Les plus fraîches d’entre les fleurs m’ont tendu leurs calices, et, dès l’aurore, je me suis abreuvée de leur encens. J’ai tout effleuré, j’ai tout baisé de mes petites lèvres avides, depuis le lys royal jusqu’à l’humble marguerite, et mes quatre ailes se sont couvertes de la poussière brillante de mes bien-aimées. Il est temps de rentrer à la ruche ; voici le soir, et mes compagnes s’impatientent.

LES INSECTES DANS L’HERBE.

Il se fait un grand silence. La luciole s’allume là-bas comme une pâle étoile des champs, et l’oiseau met son cou sous son aile. C’est assez babiller dans nos palais de gazon ; endormons-nous sur nos brins de mousse.

LES TRAVAILLEURS REVENANT DE LA MOISSON.

Tout repose déjà. Retournons à notre foyer, la faulx sur l’épaule, et chantons gaiement. La moisson est belle et le travail facile. Le sourire de nos femmes et de nos filles nous appelle de loin. Allons boire avant le sommeil un verre de bonne bière allemande.

LE ROSSIGNOL PRÉLUDANT.

Les fioritures vont s’échapper à pleines volées de mon gosier frémissant, et j’ai le bec tout rempli de gammes chromatiques. Taisez-vous, taisez-vous ; je ne chanterai que lorsque vous serez tous endonnis.

HERMANN.

La nature est une lyre vivante.

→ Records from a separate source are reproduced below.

(* ===== verification/Follower.v ===== *)
(** * The follower (file-monitor.cpp, follower.hpp, follower.cpp)

    A follower keeps trying to make a reader as long as a socket file exists
    at its path, and starts again when the server goes away.  [quit_] is also
    set by the destructor from another thread: it is an argument of each turn
    of [monitor].  [FollowerThreads.v] has the interleavings. *)

From S2P Require Import Prelude Logger StdLib Posix PosixModel SysVSem SysVShm SocketProtocol.
From S2P Require Import UnixSocketServer UnixSocketClient Reader ReaderTheorems.

Record Follower := mkFollower {
  fl_path_ : cstr;
  is_destructing_ : bool;
  monitoring : bool;                  (* a monitor thread runs *)
  fl_quit_ : bool;
  reader_ : option (Reader * option (UnixSocketClient * cli_locals)) }.

Definition with_reader r q f := mkFollower (fl_path_ f) (is_destructing_ f) (monitoring f) q r.
Definition with_monitor m q f := mkFollower (fl_path_ f) (is_destructing_ f) m q (reader_ f).

Section follower.
Context {K : Type} `{ErrnoOS K, SemOS K, ShmOS K, FileOS K, SockOS K}.
Context (cbs : reader_cbs K) (pad : cstr) (turns : nat).

(** [fileMonitor::is_unix_socket] *)
Definition is_unix_socket (path : cstr) : M (world K) bool :=
  sb ← sys (stat (c_str path));
  match sb with
  | None => mret false
  | Some st_mode =>
      if negb (Z.land st_mode S_IFMT =? S_IFSOCK)%Z
      then (log LError $"% is not a socket" [path];; mret false)
      else mret true
  end.

(** [reader_.reset(new Reader(...))]: the new reader is made first. *)
Definition reset_reader (f : Follower) : M (world K) (Reader * option (UnixSocketClient * cli_locals)) :=
  new ← Reader_ctor cbs pad (fl_path_ f) turns;
  match reader_ f with
  | Some (r, c) => Reader_dtor cbs turns r c
  | None => mret tt
  end;;
  mret new.

(** The body of the loop of [monitor]; the boolean is [do_sleep]. *)
Definition monitor_turn (do_sleep : bool) (f : Follower) : M (world K) (bool * Follower) :=
  found ← is_unix_socket (fl_path_ f);
  if (found : bool)
  then
    new ← reset_reader f;
    if rd_is_valid_ (fst new)
    then mret (false, with_reader (Some new) true f)
    else
      Reader_dtor cbs turns (fst new) (snd new);;
      mret (false, with_reader None (fl_quit_ f) f)
  else mret (do_sleep, f).

(** [Follower::monitor] for the turns of [quits] at most; [true] is a
    [quit_.store(true)] by the destructor during the turn. *)
Fixpoint monitor_loop (quits : list bool) (do_sleep : bool) (f : Follower)
  : M (world K) (bool * Follower) :=
  match quits with
  | [] => mret (do_sleep, f)
  | q :: quits' =>
      if fl_quit_ f then mret (do_sleep, f)
      else
        '(s, f') ← monitor_turn do_sleep f;
        monitor_loop quits' s (with_reader (reader_ f') (fl_quit_ f' || q) f')
  end.

Definition monitor (quits : list bool) (f : Follower) : M (world K) Follower :=
  '(_, f') ← monitor_loop quits true f;
  mret (with_monitor false true f').

(** [Follower::Follower], up to the start of the monitor thread. *)
Definition Follower_ctor (path : cstr) : M (world K) Follower :=
  found ← is_unix_socket path;
  r ← (if (found : bool) then (new ← Reader_ctor cbs pad path turns; mret (Some new)) else mret None);
  let valid := match r with Some (x, _) => rd_is_valid_ x | None => false end in
  mret (mkFollower path false (negb valid) false r).

(** [Follower::on_server_disconnected] *)
Definition follower_disconnected (f : Follower) : M (world K) Follower :=
  log LDebug $"follower %" [$"on_server_disconnected"];;
  let f' := if negb (is_destructing_ f) then with_monitor true false f else f in
  match on_server_disconnected_cb_ cbs with Some osd => osd | None => mret tt end;;
  mret f'.

(** [Follower::~Follower]: the monitor thread runs the turns of [quits] before
    it ends. *)
Definition Follower_dtor (quits : list bool) (f : Follower) : M (world K) Follower :=
  let f1 := mkFollower (fl_path_ f) true (monitoring f) true (reader_ f) in
  f2 ← (if monitoring f1 then monitor quits f1 else mret f1);
  match reader_ f2 with Some (r, c) => Reader_dtor cbs turns r c | None => mret tt end;;
  mret (with_reader None true f2).
End follower.

(** ** Theorems *)

Section props.
Context {K : Type} `{ErrnoOS K, SemOS K, ShmOS K, FileOS K, SockOS K}.
Context (cbs : reader_cbs K) (pad : cstr) (turns : nat).
Implicit Types (f : Follower).

Definition has_valid_reader (f : Follower) : Prop :=
  exists x, reader_ f = Some x /\ rd_is_valid_ (fst x) = true.

(** What a number of turns does to the follower. *)
Definition monitored (f f' : Follower) : Prop :=
  fl_path_ f' = fl_path_ f /\ is_destructing_ f' = is_destructing_ f /\
  (reader_ f' = reader_ f \/ reader_ f' = None \/ has_valid_reader f').

Lemma monitored_trans f1 f2 f3 : monitored f1 f2 -> monitored f2 f3 -> monitored f1 f3.
Proof.
  unfold monitored, has_valid_reader. intros (-> & -> & H1') (-> & -> & [E|[E|Hv]]); rewrite ?E;
    repeat split; auto.
Qed.

Lemma monitor_turn_spec s f :
  returns (monitor_turn cbs pad turns s f) (fun '(s', f') => monitored f f' /\
    (s = false -> s' = false) /\ (fl_quit_ f' = fl_quit_ f \/ has_valid_reader f')).
Proof.
  unfold monitor_turn. apply returns_skip. intros found. destruct found.
  - apply returns_skip. intros new. destruct (rd_is_valid_ (fst new)) eqn:Hv.
    + apply returns_ret. unfold monitored, has_valid_reader. simpl.
      assert (exists x, Some new = Some x /\ rd_is_valid_ (fst x) = true) by eauto. tauto.
    + apply returns_skip. intros _. apply returns_ret. unfold monitored. simpl. tauto.
  - apply returns_ret. unfold monitored. tauto.
Qed.

Lemma monitor_loop_spec quits s f :
  returns (monitor_loop cbs pad turns quits s f) (fun '(s', f') => monitored f f' /\
    (s = false -> s' = false) /\
    (fl_quit_ f = false -> Forall (eq false) quits -> fl_quit_ f' = true -> has_valid_reader f')).
Proof.
  revert s f. induction quits as [|q quits IH]; intros s f; cbn [monitor_loop].
  - apply returns_ret. unfold monitored. repeat split; try tauto. congruence.
  - destruct (fl_quit_ f) eqn:Hq; [apply returns_ret; unfold monitored; repeat split; tauto || congruence|].
    eapply returns_bind; [apply monitor_turn_spec|]. intros [s1 f1] (Hm & Hs & Hv).
    set (f2 := with_reader (reader_ f1) (fl_quit_ f1 || q) f1).
    destruct (fl_quit_ f2) eqn:Hq2.
    + assert (Hstop : monitor_loop cbs pad turns quits s1 f2 = mret (s1, f2)).
      { destruct quits; cbn [monitor_loop]; [done|]. by rewrite Hq2. }
      rewrite Hstop. apply returns_ret. split; [exact Hm|]. split; [exact Hs|].
      intros _ Hall _. inversion Hall; subst. simpl in Hq2. rewrite orb_false_r in Hq2.
      destruct Hv as [Hv|Hv]; [congruence|exact Hv].
    + eapply kp_conseq; [apply (IH s1 f2)|done|]. intros [s' f'] _ (Hm' & Hs' & Hv').
      split; [by apply (monitored_trans f f2)|]. split; [auto|].
      intros _ Hall. inversion Hall; subst. auto.
Qed.

(** The monitor of a follower.  It never leaves a reader of its own
    making that is not valid; without the destructor it stops, when it stops,
    with a valid reader; and once a turn has found a socket file it never
    sleeps again between two turns. *)
Theorem monitor_stops_with_reader quits s f w s' f' w' :
  monitor_loop cbs pad turns quits s f w = (Ret (s', f'), w') ->
  monitored f f' /\ (s = false -> s' = false) /\
  (fl_quit_ f = false -> Forall (eq false) quits -> fl_quit_ f' = true -> has_valid_reader f').
Proof. intros E. by apply (monitor_loop_spec quits s f w (s', f') w'). Qed.

(** The destructor stops the monitor at once. *)
Lemma monitor_quit quits f w :
  fl_quit_ f = true -> monitor cbs pad turns quits f w = (Ret (with_monitor false true f), w).
Proof.
  intros Hq. unfold monitor. rewrite (bind_ret _ _ _ (true, f) w); [done|].
  destruct quits; cbn [monitor_loop]; [done|]. by rewrite Hq.
Qed.

Lemma Follower_dtor_eq quits f w :
  Follower_dtor cbs pad turns quits f w =
  (match reader_ f with Some (r, c) => Reader_dtor cbs turns r c | None => mret tt end;;
   mret (mkFollower (fl_path_ f) true false true None)) w.
Proof.
  unfold Follower_dtor. destruct (monitoring f) eqn:Hm; cbn [monitoring].
  - rewrite (bind_ret _ _ _ _ _ (monitor_quit quits (mkFollower _ _ _ _ _) w eq_refl)).
    done.
  - done.
Qed.

(** Restart and end of a follower.  A disconnection starts a monitor
    again unless the destructor runs; the destructor makes the monitor stop
    before its next turn and releases the reader, if there is one. *)
Theorem follower_ends quits f w :
  (forall f' w', follower_disconnected cbs f w = (Ret f', w') ->
     if is_destructing_ f then f' = f else f' = with_monitor true false f) /\
  Follower_dtor cbs pad turns quits f w =
    (match reader_ f with Some (r, c) => Reader_dtor cbs turns r c | None => mret tt end;;
     mret (mkFollower (fl_path_ f) true false true None)) w.
Proof.
  split; [|apply Follower_dtor_eq]. intros f' w' E.
  enough (Hr : returns (follower_disconnected cbs f) (fun f' =>
    if is_destructing_ f then f' = f else f' = with_monitor true false f))
    by (by apply (Hr w f' w')).
  unfold follower_disconnected. do 2 (apply returns_skip; intros _). apply returns_ret.
  by destruct (is_destructing_ f).
Qed.
End props.

(** ** A concrete instance

    The first turn finds the server of /s: the others are not run. *)
Lemma monitor_stops_with_reader_witness : exists f' w',
  monitor_loop shared_cbs (zeros 6) 1 [false; false; false] true
    (mkFollower $"/s" false true false None) (shared_world 1 [0; 0]%Z) = (Ret (false, f'), w') /\
  has_valid_reader f'.
Proof.
  destruct (monitor_loop shared_cbs (zeros 6) 1 [false; false; false] true
    (mkFollower $"/s" false true false None) (shared_world 1 [0; 0]%Z))
    as [[[s' f']|e| |] w'] eqn:E; [|vm_compute in E; discriminate ..].
  pose proof (monitor_stops_with_reader shared_cbs (zeros 6) 1 _ _ _ _ _ _ _ E) as (_ & _ & H).
  assert (Hv : s' = false /\ fl_quit_ f' = true)
    by (vm_compute in E; injection E as <- <- _; split; reflexivity).
  destruct Hv as [-> Hv]. exists f', w'. split; [reflexivity|].
  apply H; [reflexivity|repeat constructor|exact Hv].
Defined.

(** The server goes away, the monitor starts again, and the destructor ends it. *)
Lemma follower_ends_witness : exists f1 w1 f2 w2,
  let f := mkFollower $"/s" false false true None in
  follower_disconnected shared_cbs f (shared_world 1 [0; 0]%Z) = (Ret f1, w1) /\
  monitoring f1 = true /\ fl_quit_ f1 = false /\
  Follower_dtor shared_cbs (zeros 6) 1 [false] f1 w1 = (Ret f2, w2) /\ monitoring f2 = false.
Proof.
  set (f := mkFollower $"/s" false false true None).
  destruct (follower_disconnected shared_cbs f (shared_world 1 [0; 0]%Z))
    as [[f1|e| |] w1] eqn:E; [|discriminate ..].
  pose proof (proj1 (follower_ends shared_cbs (zeros 6) 1 [] f _) f1 w1 E) as Hf. simpl in Hf.
  pose proof (proj2 (follower_ends shared_cbs (zeros 6) 1 [false] f1 w1)) as Hd.
  exists f1, w1, (mkFollower $"/s" true false true None), w1. cbn zeta. split; [exact E|].
  split; [by rewrite Hf|]. split; [by rewrite Hf|]. split; [|reflexivity].
  rewrite Hd, Hf. reflexivity.
Defined.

Malheureux mille fois ceux qui ne sentent pas chacune de ses cordes divines vibrer dans leur cœur !

SIEGEL.

Hermann, Hermann ! ceux-là sont les heureux de la terre.

HERMANN.

Oh ! les pauvres heureux !

SIEGEL.

Ô mon frère ! ce langage est bien étranger à mes lèvres, mais sache-le : la contemplation constante de la beauté visible et invisible dans la nature, cette seconde ouïe de l’âme, qui prête des chants mélodieux ou sublimes aux diverses formes organiques, cette étincelle divine qui vivifie le bois et l’argile, développent dans l’âme d’immenses désirs irréalisables, des aspirations généreuses, mais vaines, vers un but à peine entrevu, un vague besoin d’irrésistible tendresse pour ce qui n’est peut-être pas ! c’est la soif de Tantale ! prends garde !

HERMANN.

Quoi ! Siegel, la beauté n’est-elle donc pas ? Ces aspirations qui m’éntraînent à elle, ce désir de justice et d’harmonie qui brûle mon coeur, cet amour de l’humanité qui souffre et se lamente, ô cette admiration filiale du globe où je suis né, Siegel ! tout cela n’est-il donc pas ? Dieu nous a-t-il créés pour l’enfer éternel, avec la vision splendide du bonheur et de la beauté, comme une raillerie infernale de notre faiblesse et de notre douleur ? non, non ! Ô Siegel, j’aime une femme.

SIEGEL.

Une femme ! Je ne savais pas cela. Où l’as-tu vue ?

HERMANN.

Je ne l’ai jamais vue et j’ignore son nom. Nulle bouche humaine ne m’en a parlé, aucun livre n’a décrit sa beauté.

SIEGEL.

Et tu aimes cette femme ?

HERMANN.

Je l’aime d’un grand amour.

SIEGEL.

Frère Hermann, tu es fou.

HERMANN.

Il y a une chose triste à penser, c’est que le doute et la foi de l’homme n’ont en général aucune raison d’être.

SIEGEL.

À la bonne heure ! Mais cette femme est un rêve.

HERMANN.

Non, Siegel. Cette femme est le type humain de la beauté que j’aime dans la nature. Les plus sublimes créations du cœur ont une réalité, sois-en sûr. Je rencontrerai cette femme sur la terre ou dans un autre monde, je ne sais, mais je l’y rencontrerai.

SIEGEL.

Soit ; mais tu la cherches sans la trouver, et tu souffres.

HERMANN.

Je souffre, mais ma douleur m’est sacrée ; je pleure, mais non des larmes de sang, comme les tiennes.

SIEGEL.

Hélas ! elles sont de sang parce qu’elles tombent d’un cœur vide. Je suis désenchanté sans avoir vécu.

HERMANN.

Ne dis pas cela. Tu as en toi une force divine qui te sauvera : la jeunesse !

SIEGEL.

Je suis vieux, te dis-je, j’ai vingt ans. L’amertume déborde de mon âme. Va ! je me connais bien. Les cordes d’or de l’intelligence ont été faussées en moi. Je les fais vibrer encore, mais elles ne rendent plus qu’un son vague et incomplet, comme si elles pleuraient sur elles-mêmes... (Un silence.)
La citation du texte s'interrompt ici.